Please output the entries below without altering a single character.

----------

(* ===== verification/Mpsc.v ===== *)
(** * Mpsc: NetBricks' queue of mbufs, for many producers and one consumer

    Models net/framework/src/queues/mpsc_mbuf_queue.rs.  An mbuf is its address.
    The fields of the queue are atomic, and producers and the consumer run
    concurrently: every thread is a state that says which atomic operation it
    does next, with the locals that live across it ([producer_step],
    [consumer_step]), and a step of the system is one atomic operation of one
    thread ([sys_step]).  The orderings of the source (acquire and release)
    make the interleaving of the operations a sound picture of what each thread
    sees of the others.

    A producer handle is used by one thread, so it is cloned only between its
    calls; the path for a single producer relies on that. *)

From S2P Require Import Prelude.

(** ** The queue *)

Record MpscQueue := mkMpscQueue {
  slots : Z;
  queue_mask : Z;
  producer_head : Z;
  producer_tail : Z;
  consumer_head : Z;
  consumer_tail : Z;
  queue : list Z;
  n_producers : Z;
}.

(** [size |= size >> n] *)
Definition smear (size n : Z) : Z := Z.lor size (Z.shiftr size n).

Definition round_to_power_of_2 (size : Z) : Z :=
  wadd 64 (foldl smear (wsub 64 size 1) [1; 2; 4; 8; 16; 32]) 1.

Definition MpscQueue_new (size : Z) : MpscQueue :=
  let slots := if decide (Z.land size (wsub 64 size 1) ≠ 0) then round_to_power_of_2 size else size in
  mkMpscQueue slots (wsub 64 slots 1) 0 0 0 0 (replicate (Z.to_nat slots) 0) 0.

Definition reference_producers (q : MpscQueue) : MpscQueue :=
  mkMpscQueue (slots q) (queue_mask q) (producer_head q) (producer_tail q) (consumer_head q)
    (consumer_tail q) (queue q) (n_producers q +u64 1).

(** The stores [queue[queue_idx + j] = mbufs[mbuf_idx + j]] of [n] turns of a
    loop, in order. *)
Definition store_run (mbufs : list Z) (mbuf_idx queue_idx n : Z) : outcome (list (Z * Z)) :=
  ofold (λ stores j,
    m ← index mbufs (mbuf_idx + j);
    Ret (stores ++ [(queue_idx + j, m)])) [] (seqZ 0 n).

(** What [enqueue_mbufs] stores, in order; each store is a step of its own. *)
Definition enqueue_mbufs (q : MpscQueue) (start enqueue : Z) (mbufs : list Z) : outcome (list (Z * Z)) :=
  let queue_idx := Z.land start (queue_mask q) in
  if decide (queue_idx + enqueue >= slots q) then
    let first := slots q - queue_idx in
    stores ← store_run mbufs 0 queue_idx first;
    rest ← store_run mbufs first 0 (enqueue - first);
    Ret (stores ++ rest)
  else store_run mbufs 0 queue_idx enqueue.

(** The slots that [dequeue_mbufs] loads, in order. *)
Definition dequeue_mbufs (q : MpscQueue) (start dequeue : Z) : list Z :=
  let queue_idx := Z.land start (queue_mask q) in
  if decide (queue_idx + dequeue >= slots q) then
    let first := slots q - queue_idx in
    seqZ queue_idx first ++ seqZ 0 (dequeue - first)
  else seqZ queue_idx dequeue.

(** ** Producers *)

(** What happened, as the callers see it: a producer reserved slots for mbufs, a
    call of [enqueue] returned, a call of [dequeue] returned. *)
Inductive Event :=
| EvReserved (p : nat) (mbufs : list Z)
| EvEnqueue (p : nat) (inserted : Z)
| EvDequeue (mbufs : list Z).

(** The next operation of a producer.  [mp] says which of [enqueue_sp] and
    [enqueue_mp] it is in. *)
Inductive PState :=
| PIdle
| PLoadHead (mp : bool) (mbufs : list Z)
| PLoadTail (mp : bool) (mbufs : list Z) (head : Z)
| PReserve (mp : bool) (mbufs : list Z) (head insert : Z)
| PStore (mp : bool) (head insert : Z) (stores : list (Z * Z))
| PPublish (head insert : Z).

#[export] Instance PState_eq_dec : EqDecision PState.
Proof. solve_decision. Defined.

Definition mpsc_enqueue (q : MpscQueue) (mbufs : list Z) : outcome PState :=
  let producers := n_producers q in
  _ ← assert_ (producers >= 1);
  Ret (PLoadHead (bool_decide (producers ≠ 1)) mbufs).

Definition with_producer (q : MpscQueue) (head tail : Z) (cells : list Z) : MpscQueue :=
  mkMpscQueue (slots q) (queue_mask q) head tail (consumer_head q) (consumer_tail q) cells
    (n_producers q).

(** [enqueue_sp] stores the head, [enqueue_mp] exchanges it, starts again when it
    has changed, and waits for its turn before it publishes. *)
Definition producer_step (q : MpscQueue) (p : nat) (ps : PState) :
    outcome (MpscQueue * PState * list Event) :=
  match ps with
  | PIdle => Ret (q, PIdle, [])
  | PLoadHead mp mbufs => Ret (q, PLoadTail mp mbufs (producer_head q), [])
  | PLoadTail mp mbufs head =>
      let free := queue_mask q +u64 consumer_tail q -u64 head in
      let insert := free `min` len mbufs in
      if decide (insert > 0) then Ret (q, PReserve mp mbufs head insert, [])
      else Ret (q, PIdle, [EvEnqueue p 0])
  | PReserve mp mbufs head insert =>
      if mp && negb (bool_decide (producer_head q = head)) then Ret (q, PLoadHead mp mbufs, [])
      else
        mbufs ← slice mbufs 0 insert;
        stores ← enqueue_mbufs q head insert mbufs;
        Ret (with_producer q (head +u64 insert) (producer_tail q) (queue q),
             PStore mp head insert stores, [EvReserved p mbufs])
  | PStore mp head insert ((i, m) :: stores) =>
      cells ← set_index (queue q) i m;
      Ret (with_producer q (producer_head q) (producer_tail q) cells, PStore mp head insert stores, [])
  | PStore mp head insert [] =>
      if mp && negb (bool_decide (producer_tail q = head)) then Ret (q, ps, [])
      else Ret (q, PPublish head insert, [])
  | PPublish head insert =>
      Ret (with_producer q (producer_head q) (head +u64 insert) (queue q), PIdle, [EvEnqueue p insert])
  end.

(** ** The consumer *)

(** The next operation of the consumer; [room] is the length of the buffer. *)
Inductive CState :=
| CIdle
| CLoadHead (room : Z)
| CLoadTail (room head : Z)
| CReserve (head dequeue : Z)
| CLoad (head dequeue : Z) (loads : list Z) (mbufs : list Z).

#[export] Instance CState_eq_dec : EqDecision CState.
Proof. solve_decision. Defined.

Definition with_consumer (q : MpscQueue) (head tail : Z) : MpscQueue :=
  mkMpscQueue (slots q) (queue_mask q) (producer_head q) (producer_tail q) head tail (queue q)
    (n_producers q).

----------

Exercise answer
(* ===== verification/Mpsc.v ===== *)
(** * Mpsc: NetBricks' queue of mbufs, for many producers and one consumer

    Models net/framework/src/queues/mpsc_mbuf_queue.rs.  An mbuf is its address.
    The fields of the queue are atomic, and producers and the consumer run
    concurrently: every thread is a state that says which atomic operation it
    does next, with the locals that live across it ([producer_step],
    [consumer_step]), and a step of the system is one atomic operation of one
    thread ([sys_step]).  The orderings of the source (acquire and release)
    make the interleaving of the operations a sound picture of what each thread
    sees of the others.

    A producer handle is used by one thread, so it is cloned only between its
    calls; the path for a single producer relies on that. *)

From S2P Require Import Prelude.

(** ** The queue *)

Record MpscQueue := mkMpscQueue {
  slots : Z;
  queue_mask : Z;
  producer_head : Z;
  producer_tail : Z;
  consumer_head : Z;
  consumer_tail : Z;
  queue : list Z;
  n_producers : Z;
}.

(** [size |= size >> n] *)
Definition smear (size n : Z) : Z := Z.lor size (Z.shiftr size n).

Definition round_to_power_of_2 (size : Z) : Z :=
  wadd 64 (foldl smear (wsub 64 size 1) [1; 2; 4; 8; 16; 32]) 1.

Definition MpscQueue_new (size : Z) : MpscQueue :=
  let slots := if decide (Z.land size (wsub 64 size 1) ≠ 0) then round_to_power_of_2 size else size in
  mkMpscQueue slots (wsub 64 slots 1) 0 0 0 0 (replicate (Z.to_nat slots) 0) 0.

Definition reference_producers (q : MpscQueue) : MpscQueue :=
  mkMpscQueue (slots q) (queue_mask q) (producer_head q) (producer_tail q) (consumer_head q)
    (consumer_tail q) (queue q) (n_producers q +u64 1).

(** The stores [queue[queue_idx + j] = mbufs[mbuf_idx + j]] of [n] turns of a
    loop, in order. *)
Definition store_run (mbufs : list Z) (mbuf_idx queue_idx n : Z) : outcome (list (Z * Z)) :=
  ofold (λ stores j,
    m ← index mbufs (mbuf_idx + j);
    Ret (stores ++ [(queue_idx + j, m)])) [] (seqZ 0 n).

(** What [enqueue_mbufs] stores, in order; each store is a step of its own. *)
Definition enqueue_mbufs (q : MpscQueue) (start enqueue : Z) (mbufs : list Z) : outcome (list (Z * Z)) :=
  let queue_idx := Z.land start (queue_mask q) in
  if decide (queue_idx + enqueue >= slots q) then
    let first := slots q - queue_idx in
    stores ← store_run mbufs 0 queue_idx first;
    rest ← store_run mbufs first 0 (enqueue - first);
    Ret (stores ++ rest)
  else store_run mbufs 0 queue_idx enqueue.

(** The slots that [dequeue_mbufs] loads, in order. *)
Definition dequeue_mbufs (q : MpscQueue) (start dequeue : Z) : list Z :=
  let queue_idx := Z.land start (queue_mask q) in
  if decide (queue_idx + dequeue >= slots q) then
    let first := slots q - queue_idx in
    seqZ queue_idx first ++ seqZ 0 (dequeue - first)
  else seqZ queue_idx dequeue.

(** ** Producers *)

(** What happened, as the callers see it: a producer reserved slots for mbufs, a
    call of [enqueue] returned, a call of [dequeue] returned. *)
Inductive Event :=
| EvReserved (p : nat) (mbufs : list Z)
| EvEnqueue (p : nat) (inserted : Z)
| EvDequeue (mbufs : list Z).

(** The next operation of a producer.  [mp] says which of [enqueue_sp] and
    [enqueue_mp] it is in. *)
Inductive PState :=
| PIdle
| PLoadHead (mp : bool) (mbufs : list Z)
| PLoadTail (mp : bool) (mbufs : list Z) (head : Z)
| PReserve (mp : bool) (mbufs : list Z) (head insert : Z)
| PStore (mp : bool) (head insert : Z) (stores : list (Z * Z))
| PPublish (head insert : Z).

#[export] Instance PState_eq_dec : EqDecision PState.
Proof. solve_decision. Defined.

Definition mpsc_enqueue (q : MpscQueue) (mbufs : list Z) : outcome PState :=
  let producers := n_producers q in
  _ ← assert_ (producers >= 1);
  Ret (PLoadHead (bool_decide (producers ≠ 1)) mbufs).

Definition with_producer (q : MpscQueue) (head tail : Z) (cells : list Z) : MpscQueue :=
  mkMpscQueue (slots q) (queue_mask q) head tail (consumer_head q) (consumer_tail q) cells
    (n_producers q).

(** [enqueue_sp] stores the head, [enqueue_mp] exchanges it, starts again when it
    has changed, and waits for its turn before it publishes. *)
Definition producer_step (q : MpscQueue) (p : nat) (ps : PState) :
    outcome (MpscQueue * PState * list Event) :=
  match ps with
  | PIdle => Ret (q, PIdle, [])
  | PLoadHead mp mbufs => Ret (q, PLoadTail mp mbufs (producer_head q), [])
  | PLoadTail mp mbufs head =>
      let free := queue_mask q +u64 consumer_tail q -u64 head in
      let insert := free `min` len mbufs in
      if decide (insert > 0) then Ret (q, PReserve mp mbufs head insert, [])
      else Ret (q, PIdle, [EvEnqueue p 0])
  | PReserve mp mbufs head insert =>
      if mp && negb (bool_decide (producer_head q = head)) then Ret (q, PLoadHead mp mbufs, [])
      else
        mbufs ← slice mbufs 0 insert;
        stores ← enqueue_mbufs q head insert mbufs;
        Ret (with_producer q (head +u64 insert) (producer_tail q) (queue q),
             PStore mp head insert stores, [EvReserved p mbufs])
  | PStore mp head insert ((i, m) :: stores) =>
      cells ← set_index (queue q) i m;
      Ret (with_producer q (producer_head q) (producer_tail q) cells, PStore mp head insert stores, [])
  | PStore mp head insert [] =>
      if mp && negb (bool_decide (producer_tail q = head)) then Ret (q, ps, [])
      else Ret (q, PPublish head insert, [])
  | PPublish head insert =>
      Ret (with_producer q (producer_head q) (head +u64 insert) (queue q), PIdle, [EvEnqueue p insert])
  end.

(** ** The consumer *)

(** The next operation of the consumer; [room] is the length of the buffer. *)
Inductive CState :=
| CIdle
| CLoadHead (room : Z)
| CLoadTail (room head : Z)
| CReserve (head dequeue : Z)
| CLoad (head dequeue : Z) (loads : list Z) (mbufs : list Z).

#[export] Instance CState_eq_dec : EqDecision CState.
Proof. solve_decision. Defined.

Definition with_consumer (q : MpscQueue) (head tail : Z) : MpscQueue :=
  mkMpscQueue (slots q) (queue_mask q) (producer_head q) (producer_tail q) head tail (queue q)
    (n_producers q).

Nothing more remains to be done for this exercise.